Wasn't there an old Spanish fort at St.
Augustine in East Florida?
Having acquired
East Florida from Spain after the Old French War, Britain had booted most
Spaniards out to Havana, then concentrated military attention on the thirteen
colonies.
The garrison and residents of
St. Augustine formed a stronghold of the king's friends.
The city hardly sounded like a haven for a
meeting between a rebel courier and a Spanish lord, unless the meeting was
facilitated by an agent in St. Augustine.
How likely was it that a spy for Spain resided there?
The Congress
was desperate for support from another European power like France.
Spain had declared war on Britain in June of
the previous year, then intrigued with France.

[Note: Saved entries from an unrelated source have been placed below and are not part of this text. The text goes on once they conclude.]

(** A hash whose first path segment names no page leads home. *)
Lemma hashToRoute_unknown (root rest : string) :
  segment root = true ->
  ~ In root App.ROUTE_NAMES ->
  App.hashToRoute (Some (String "#" (String "/" root) +:+ String "/" rest))
  = App.Route.plain "home"
  /\ App.hashToRoute (Some (String "#" (String "/" root))) = App.Route.plain "home"
  /\ App.hashToRoute (Some (String "#" root +:+ String "/" rest))
     = App.Route.plain "home"
  /\ App.hashToRoute (Some (String "#" root)) = App.Route.plain "home".
Proof.
  intros Hseg Hno. pose proof Hseg as [Hne Hslash]%andb_prop.
  assert (Hhead : forall parts,
            match (root :: parts) !! 0%nat with
            | Some r =>
                if String.eqb r "" then App.Route.plain "home"
                else if existsb (String.eqb r) App.PLAIN_ROUTES then App.Route.plain r
                else if String.eqb r "type" then
                  if Js.truthy_str ((root :: parts) !! 1%nat)
                  then App.Route.mk "type" (Js.toUpperCase <$> (root :: parts) !! 1%nat)
                         None None None
                  else App.Route.plain "types"
                else if String.eqb r "glossary" then
                  App.Route.mk "glossary" None ((root :: parts) !! 1%nat) None None
                else if String.eqb r "compare" then
                  App.Route.mk "compare" None None
                    (if Js.truthy_str ((root :: parts) !! 1%nat)
                     then Js.toUpperCase <$> (root :: parts) !! 1%nat else None)
                    (if Js.truthy_str ((root :: parts) !! 2%nat)
                     then Js.toUpperCase <$> (root :: parts) !! 2%nat else None)
                else App.Route.plain "home"
            | None => App.Route.plain "home"
            end = App.Route.plain "home").
  { intros parts. cbn [lookup list_lookup].
    cbn [In App.ROUTE_NAMES] in Hno.
    assert (Hneq : forall m, root <> m -> String.eqb root m = false)
      by (intros m; apply String.eqb_neq).
    unfold Js.nonempty in Hne. apply negb_true_iff in Hne. rewrite Hne.
    cbn [existsb App.PLAIN_ROUTES].
    rewrite !Hneq by (intros E; apply Hno; rewrite E; tauto).
    reflexivity. }
  assert (Hsplit1 : forall r, List.filter Js.nonempty (Js.split "/" (root +:+ String "/" r))
                              = root :: List.filter Js.nonempty (Js.split "/" r)).
  { intros r. rewrite split_app_sep by done. cbn [List.filter]. by rewrite Hne. }
  assert (Hsplit0 : List.filter Js.nonempty (Js.split "/" root) = [root]).
  { rewrite split_no_sep by done. cbn [List.filter]. by rewrite Hne. }
  assert (Hstrip : forall r, App.strip_hash (String "#" (root +:+ r)) = root +:+ r).
  { intros r. destruct root as [| ch root']; [done |].
    cbn [no_char] in Hslash. apply andb_prop in Hslash as [Hch _].
    rewrite append_cons. cbn [App.strip_hash].
    destruct ch as [[] [] [] [] [] [] [] []]; try reflexivity. discriminate Hch. }
  unfold App.hashToRoute. cbv zeta. cbn [Js.or]. repeat split.
  - change (String.eqb (String "#" (String "/" root) +:+ String "/" rest) "") with false.
    cbn [default]. unfold id. change (App.strip_hash _) with (root +:+ String "/" rest).
    rewrite Hsplit1. apply Hhead.
  - change (String.eqb (String "#" (String "/" root)) "") with false.
    cbn [default]. unfold id. change (App.strip_hash _) with root.
    rewrite Hsplit0. apply Hhead.
  - change (String.eqb (String "#" root +:+ String "/" rest) "") with false.
    cbn [default]. unfold id.
    change (String "#" root +:+ String "/" rest)
      with (String "#" (root +:+ String "/" rest)).
    rewrite Hstrip, Hsplit1. apply Hhead.
  - change (String.eqb (String "#" root) "") with false.
    cbn [default]. unfold id. pose proof (Hstrip "") as Hs0.
    rewrite append_nil_r in Hs0. rewrite Hs0, Hsplit0. apply Hhead.
Qed.

(** X15: whatever the address bar holds, [hashToRoute] returns a route whose
    name is one of the eleven pages the application renders; a hash that is
    absent or empty, or holds the hash sign alone or with a slash, leads
    home, and so does a hash whose first path segment, after the hash sign
    and an optional slash, names none of the eleven pages, whatever
    follows it. *)
Theorem hashToRoute_known_page (hash : option string) :
  App.Route.name (App.hashToRoute hash) ∈ App.ROUTE_NAMES
  /\ (hash = None \/ hash = Some "" \/ hash = Some "#" \/ hash = Some "#/" ->
      App.hashToRoute hash = App.Route.plain "home")
  /\ (forall slash root rest,
        segment root = true ->
        ~ In root App.ROUTE_NAMES ->
        (slash = "" \/ slash = "/") ->
        (rest = "" \/ exists r, rest = String "/" r) ->
        hash = Some ("#" +:+ slash +:+ root +:+ rest) ->
        App.hashToRoute hash = App.Route.plain "home").
Proof.
  split; [apply hashToRoute_name |]. split.
  - intros [-> | [-> | [-> | ->]]]; reflexivity.
  - intros slash root rest Hseg Hno Hslash Hrest ->.
    destruct (hashToRoute_unknown root) with (rest := match rest with
                                                     | String _ r => r
                                                     | EmptyString => EmptyString
                                                     end)
      as (H1 & H2 & H3 & H4); [done | done |].
    destruct Hslash as [-> | ->], Hrest as [-> | [r ->]];
      rewrite ?append_nil, ?append_cons, ?append_nil_r;
      rewrite ?append_nil; assumption.
Qed.

Ltac tidy_bool H :=
  cbn [opt_segment opt_upper absent andb orb] in H;
  repeat rewrite ?andb_true_r, ?andb_false_r, ?orb_false_r in H;
  try discriminate H.

(** A well-formed route survives the address bar. *)
Lemma wf_route_round_trip (r : App.Route.t) :
  wf_route r = true ->
  App.hashToRoute (Some (App.routeToHash r)) = r.
Proof.
  assert (Hseg : forall x, segment x = true ->
            Js.nonempty x = true /\ no_char "/" x = true /\ Js.split "/" x = [x]).
  { intros x [H1 H2]%andb_prop. repeat split; [done | done | by apply split_no_sep]. }
  destruct r as [n c f a b]. unfold wf_route.
  cbn [App.Route.name App.Route.code App.Route.focus App.Route.a App.Route.b].
  intros Hwf.
  (* a plain page carries no parameter *)
  assert (Hplain : forall m, n = m ->
            (String.eqb m "home" || existsb (String.eqb m) App.PLAIN_ROUTES) = true ->
            App.hashToRoute (Some (App.routeToHash (App.Route.plain m)))
            = App.Route.plain m ->
            App.hashToRoute (Some (App.routeToHash (App.Route.mk n c f a b)))
            = App.Route.mk n c f a b).
  { intros m -> Hm Hgoal. rewrite Hm in Hwf.
    destruct c, f, a, b; try discriminate Hwf. exact Hgoal. }
  destruct (String.eqb_spec n "home"); [by apply (Hplain "home") |].
  destruct (String.eqb_spec n "start"); [by apply (Hplain "start") |].
  destruct (String.eqb_spec n "types"); [by apply (Hplain "types") |].
  destruct (String.eqb_spec n "relations"); [by apply (Hplain "relations") |].
  destruct (String.eqb_spec n "theory"); [by apply (Hplain "theory") |].
  destruct (String.eqb_spec n "functions"); [by apply (Hplain "functions") |].
  destruct (String.eqb_spec n "library"); [by apply (Hplain "library") |].
  destruct (String.eqb_spec n "about"); [by apply (Hplain "about") |].
  clear Hplain.
  assert (Hnot : existsb (String.eqb n) App.PLAIN_ROUTES = false).
  { cbn [existsb App.PLAIN_ROUTES].
    repeat match goal with
           | H : n <> ?m |- _ => apply String.eqb_neq in H; rewrite H; clear H
           end.
    reflexivity. }
  rewrite Hnot in Hwf. cbn [orb] in Hwf. clear Hnot.
  destruct (String.eqb_spec n "type") as [-> | _].
  { destruct c as [c |], f, a, b; tidy_bool Hwf.
    apply andb_prop in Hwf as [Hc Hu]. apply String.eqb_eq in Hu.
    destruct (Hseg c Hc) as (Hne & _ & Hsplit).
    unfold App.hashToRoute. cbv zeta.
    replace (App.strip_hash _) with ("type" +:+ String "/" c);
      [| unfold App.routeToHash; cbn [App.Route.name App.Route.code Js.truthy_str];
         rewrite Hne; reflexivity ].
    rewrite split_app_sep by reflexivity. rewrite Hsplit.
    cbn [List.filter]. rewrite Hne.
    change (Js.nonempty "type") with true. cbv iota.
    cbn [lookup list_lookup]. change (String.eqb "type" "") with false.
    change (existsb (String.eqb "type") App.PLAIN_ROUTES) with false.
    change (String.eqb "type" "type") with true. cbv iota.
    cbn [Js.truthy_str fmap option_fmap option_map]. by rewrite Hne, Hu. }
  destruct (String.eqb_spec n "glossary") as [-> | _].
  { destruct c, f as [f |], a, b; tidy_bool Hwf; [| reflexivity].
    destruct (Hseg f Hwf) as (Hne & _ & Hsplit).
    unfold App.hashToRoute. cbv zeta.
    replace (App.strip_hash _) with ("glossary" +:+ String "/" f);
      [| unfold App.routeToHash; cbn [App.Route.name App.Route.focus Js.truthy_str];
         rewrite Hne; reflexivity ].
    rewrite split_app_sep by reflexivity. rewrite Hsplit.
    cbn [List.filter]. rewrite Hne.
    change (Js.nonempty "glossary") with true. cbv iota.
    cbn [lookup list_lookup]. change (String.eqb "glossary" "") with false.
    change (existsb (String.eqb "glossary") App.PLAIN_ROUTES) with false.
    change (String.eqb "glossary" "type") with false.
    change (String.eqb "glossary" "glossary") with true. reflexivity. }
  destruct (String.eqb_spec n "compare") as [-> | _]; [| discriminate Hwf].
  destruct c, f, a as [a |], b as [b |]; tidy_bool Hwf; [| reflexivity].
  apply andb_prop in Hwf as [Hwf Hub]. apply andb_prop in Hwf as [Hwf Hb].
  apply andb_prop in Hwf as [Ha Hua]. apply String.eqb_eq in Hua, Hub.
  destruct (Hseg a Ha) as (Hna & Hnoa & Hsa). destruct (Hseg b Hb) as (Hnb & _ & Hsb).
  unfold App.hashToRoute. cbv zeta.
  replace (App.strip_hash _)
    with ("compare" +:+ String "/" (a +:+ String "/" b));
    [| unfold App.routeToHash;
       cbn [App.Route.name App.Route.a App.Route.b Js.truthy_str];
       rewrite Hna, Hnb; reflexivity ].
  rewrite split_app_sep by reflexivity.
  rewrite (split_app_sep "/" a b Hnoa), Hsb.
  cbn [List.filter]. rewrite Hna, Hnb.
  change (Js.nonempty "compare") with true. cbv iota.
  cbn [lookup list_lookup]. change (String.eqb "compare" "") with false.
  change (existsb (String.eqb "compare") App.PLAIN_ROUTES) with false.
  change (String.eqb "compare" "type") with false.
  change (String.eqb "compare" "glossary") with false.
  change (String.eqb "compare" "compare") with true. cbv iota.
  cbn [Js.truthy_str fmap option_fmap option_map]. by rewrite Hna, Hnb, Hua, Hub.
Qed.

But Spain hadn't made an official alliance with the American
rebels.
Even though rebels in the southern
colonies won smaller battles, such as that fought not far from Alton at Kettle
Creek the year before, the entire southern Continental army had surrendered to
the redcoats just three weeks earlier in Charles Town.
The Crown also held Augusta and Savannah.
The rebels needed more direct intervention
from Spain.
Earning approval of a
Spanish lord who had the ear of King Carlos couldn't hurt the rebel cause.
Time to make
Edward aware that she'd cracked the code so he could exonerate her, and she
could find out what else Mathias had needed to tell her.
The folded paper in hand, she headed
downstairs, entered the front shop, and stopped short, stalling a conversation
between Barrows and Fairfax.
Both men
looked at her.
What the deuce was
Fairfax doing there instead of Edward?
She slid the paper toward the pocket of her petticoat, but Fairfax
missed nothing.
"Barrows, it
appears Mrs. Barton has completed her assignment."